BEGIN EXTRACTED DATA

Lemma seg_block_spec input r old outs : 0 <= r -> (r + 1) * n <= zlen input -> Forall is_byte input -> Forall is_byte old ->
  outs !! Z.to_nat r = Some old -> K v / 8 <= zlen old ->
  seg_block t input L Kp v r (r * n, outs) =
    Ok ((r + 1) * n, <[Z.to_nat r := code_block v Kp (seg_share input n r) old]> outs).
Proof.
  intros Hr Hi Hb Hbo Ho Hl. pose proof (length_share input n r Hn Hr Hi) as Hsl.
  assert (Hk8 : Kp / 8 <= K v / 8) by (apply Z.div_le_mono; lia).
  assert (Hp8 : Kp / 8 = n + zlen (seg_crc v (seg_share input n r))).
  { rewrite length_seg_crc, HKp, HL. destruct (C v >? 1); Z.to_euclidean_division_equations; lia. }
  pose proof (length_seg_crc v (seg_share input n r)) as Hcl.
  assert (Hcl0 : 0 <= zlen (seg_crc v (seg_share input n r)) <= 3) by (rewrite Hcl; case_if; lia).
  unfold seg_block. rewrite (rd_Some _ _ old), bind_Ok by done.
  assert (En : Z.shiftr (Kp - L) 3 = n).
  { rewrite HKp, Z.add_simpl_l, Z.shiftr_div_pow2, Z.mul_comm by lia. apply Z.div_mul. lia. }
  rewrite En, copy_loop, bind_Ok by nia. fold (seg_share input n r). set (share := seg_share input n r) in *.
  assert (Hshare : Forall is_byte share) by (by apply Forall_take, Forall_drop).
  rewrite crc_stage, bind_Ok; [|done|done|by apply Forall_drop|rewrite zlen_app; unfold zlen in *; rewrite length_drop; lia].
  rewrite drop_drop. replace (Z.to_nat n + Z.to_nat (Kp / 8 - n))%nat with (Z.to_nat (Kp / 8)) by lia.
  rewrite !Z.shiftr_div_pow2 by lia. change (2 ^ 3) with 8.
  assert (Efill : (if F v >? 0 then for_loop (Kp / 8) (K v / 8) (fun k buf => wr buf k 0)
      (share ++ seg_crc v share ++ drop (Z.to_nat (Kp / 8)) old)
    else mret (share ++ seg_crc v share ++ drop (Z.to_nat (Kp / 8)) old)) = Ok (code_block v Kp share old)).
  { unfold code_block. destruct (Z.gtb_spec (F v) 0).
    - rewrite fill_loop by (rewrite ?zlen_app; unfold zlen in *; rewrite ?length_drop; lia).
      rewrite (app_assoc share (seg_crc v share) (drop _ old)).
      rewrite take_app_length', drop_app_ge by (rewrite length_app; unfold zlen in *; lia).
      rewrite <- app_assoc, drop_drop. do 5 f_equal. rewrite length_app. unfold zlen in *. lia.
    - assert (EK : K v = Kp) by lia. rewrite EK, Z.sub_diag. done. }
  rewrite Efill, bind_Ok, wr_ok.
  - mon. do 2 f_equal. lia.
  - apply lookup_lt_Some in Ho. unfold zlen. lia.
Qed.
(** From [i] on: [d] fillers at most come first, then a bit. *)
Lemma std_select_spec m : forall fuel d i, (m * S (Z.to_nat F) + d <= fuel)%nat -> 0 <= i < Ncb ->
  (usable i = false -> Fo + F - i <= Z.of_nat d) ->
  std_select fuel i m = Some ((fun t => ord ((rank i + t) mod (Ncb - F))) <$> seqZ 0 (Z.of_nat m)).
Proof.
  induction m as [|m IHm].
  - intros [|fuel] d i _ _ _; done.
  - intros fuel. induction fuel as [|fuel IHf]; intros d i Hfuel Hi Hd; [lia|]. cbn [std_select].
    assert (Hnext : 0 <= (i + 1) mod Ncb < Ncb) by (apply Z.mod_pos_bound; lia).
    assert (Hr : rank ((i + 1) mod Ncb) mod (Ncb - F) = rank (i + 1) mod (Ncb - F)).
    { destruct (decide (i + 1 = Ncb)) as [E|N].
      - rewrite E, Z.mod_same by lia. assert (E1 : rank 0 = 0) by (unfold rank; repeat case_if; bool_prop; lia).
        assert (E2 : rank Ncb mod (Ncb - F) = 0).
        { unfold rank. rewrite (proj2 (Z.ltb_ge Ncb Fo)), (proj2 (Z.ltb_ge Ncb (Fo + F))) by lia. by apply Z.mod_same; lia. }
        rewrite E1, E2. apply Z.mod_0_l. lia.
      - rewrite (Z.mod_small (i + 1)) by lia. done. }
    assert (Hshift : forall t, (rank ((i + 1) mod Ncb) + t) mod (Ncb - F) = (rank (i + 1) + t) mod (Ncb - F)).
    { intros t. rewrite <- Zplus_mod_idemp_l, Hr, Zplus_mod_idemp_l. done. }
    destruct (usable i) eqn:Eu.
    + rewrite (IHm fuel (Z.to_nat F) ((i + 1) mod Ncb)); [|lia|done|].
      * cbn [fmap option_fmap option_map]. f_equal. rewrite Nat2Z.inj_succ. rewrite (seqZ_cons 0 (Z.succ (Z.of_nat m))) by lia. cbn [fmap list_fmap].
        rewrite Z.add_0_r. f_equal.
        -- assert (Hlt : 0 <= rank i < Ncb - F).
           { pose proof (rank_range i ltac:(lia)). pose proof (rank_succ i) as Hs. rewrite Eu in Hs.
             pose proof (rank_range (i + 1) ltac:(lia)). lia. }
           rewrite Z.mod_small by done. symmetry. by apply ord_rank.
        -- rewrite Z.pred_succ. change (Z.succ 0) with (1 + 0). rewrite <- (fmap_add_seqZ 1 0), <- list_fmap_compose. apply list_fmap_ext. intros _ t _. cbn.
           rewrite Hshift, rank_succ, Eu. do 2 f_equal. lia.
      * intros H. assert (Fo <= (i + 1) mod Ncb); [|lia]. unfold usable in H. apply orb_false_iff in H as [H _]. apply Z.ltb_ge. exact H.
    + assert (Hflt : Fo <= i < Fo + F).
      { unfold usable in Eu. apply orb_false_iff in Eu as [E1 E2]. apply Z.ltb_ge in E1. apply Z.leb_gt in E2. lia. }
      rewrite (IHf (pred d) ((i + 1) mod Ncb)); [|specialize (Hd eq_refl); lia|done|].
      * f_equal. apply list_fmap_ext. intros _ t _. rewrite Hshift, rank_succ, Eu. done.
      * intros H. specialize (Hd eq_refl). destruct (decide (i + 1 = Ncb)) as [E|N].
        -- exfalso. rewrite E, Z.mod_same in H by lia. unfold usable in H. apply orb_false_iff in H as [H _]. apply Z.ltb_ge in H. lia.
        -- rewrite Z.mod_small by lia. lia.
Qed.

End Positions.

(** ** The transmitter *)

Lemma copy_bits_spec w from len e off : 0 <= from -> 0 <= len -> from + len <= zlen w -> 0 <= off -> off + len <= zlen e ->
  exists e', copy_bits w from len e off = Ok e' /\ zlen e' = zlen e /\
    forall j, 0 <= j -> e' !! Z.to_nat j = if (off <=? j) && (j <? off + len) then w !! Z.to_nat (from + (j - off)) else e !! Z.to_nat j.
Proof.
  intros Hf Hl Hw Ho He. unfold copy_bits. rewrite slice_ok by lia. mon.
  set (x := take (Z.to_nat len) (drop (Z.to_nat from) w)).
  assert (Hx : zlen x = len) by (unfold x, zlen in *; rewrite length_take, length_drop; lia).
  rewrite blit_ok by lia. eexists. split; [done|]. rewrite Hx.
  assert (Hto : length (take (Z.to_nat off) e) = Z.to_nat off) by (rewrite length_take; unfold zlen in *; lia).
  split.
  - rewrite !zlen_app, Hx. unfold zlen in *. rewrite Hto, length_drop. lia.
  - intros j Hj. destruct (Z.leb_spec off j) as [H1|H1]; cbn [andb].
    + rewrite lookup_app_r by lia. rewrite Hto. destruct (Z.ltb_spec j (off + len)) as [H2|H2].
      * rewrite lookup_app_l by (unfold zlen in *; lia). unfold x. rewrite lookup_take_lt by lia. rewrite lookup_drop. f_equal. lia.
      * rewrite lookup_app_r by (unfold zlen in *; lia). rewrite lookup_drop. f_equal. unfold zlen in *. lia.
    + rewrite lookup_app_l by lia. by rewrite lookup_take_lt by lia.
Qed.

END EXTRACTED DATA

WORK TO COMPLETE.
When you reach the line with "rewrite !Z.shiftr_div_pow2 by" in the records above, start writing out lines exactly, and stop once the line with "- assert (EK" has been written; include nothing else.

TASK ANSWER.
  rewrite !Z.shiftr_div_pow2 by lia. change (2 ^ 3) with 8.
  assert (Efill : (if F v >? 0 then for_loop (Kp / 8) (K v / 8) (fun k buf => wr buf k 0)
      (share ++ seg_crc v share ++ drop (Z.to_nat (Kp / 8)) old)
    else mret (share ++ seg_crc v share ++ drop (Z.to_nat (Kp / 8)) old)) = Ok (code_block v Kp share old)).
  { unfold code_block. destruct (Z.gtb_spec (F v) 0).
    - rewrite fill_loop by (rewrite ?zlen_app; unfold zlen in *; rewrite ?length_drop; lia).
      rewrite (app_assoc share (seg_crc v share) (drop _ old)).
      rewrite take_app_length', drop_app_ge by (rewrite length_app; unfold zlen in *; lia).
      rewrite <- app_assoc, drop_drop. do 5 f_equal. rewrite length_app. unfold zlen in *. lia.
    - assert (EK : K v = Kp) by lia. rewrite EK, Z.sub_diag. done. }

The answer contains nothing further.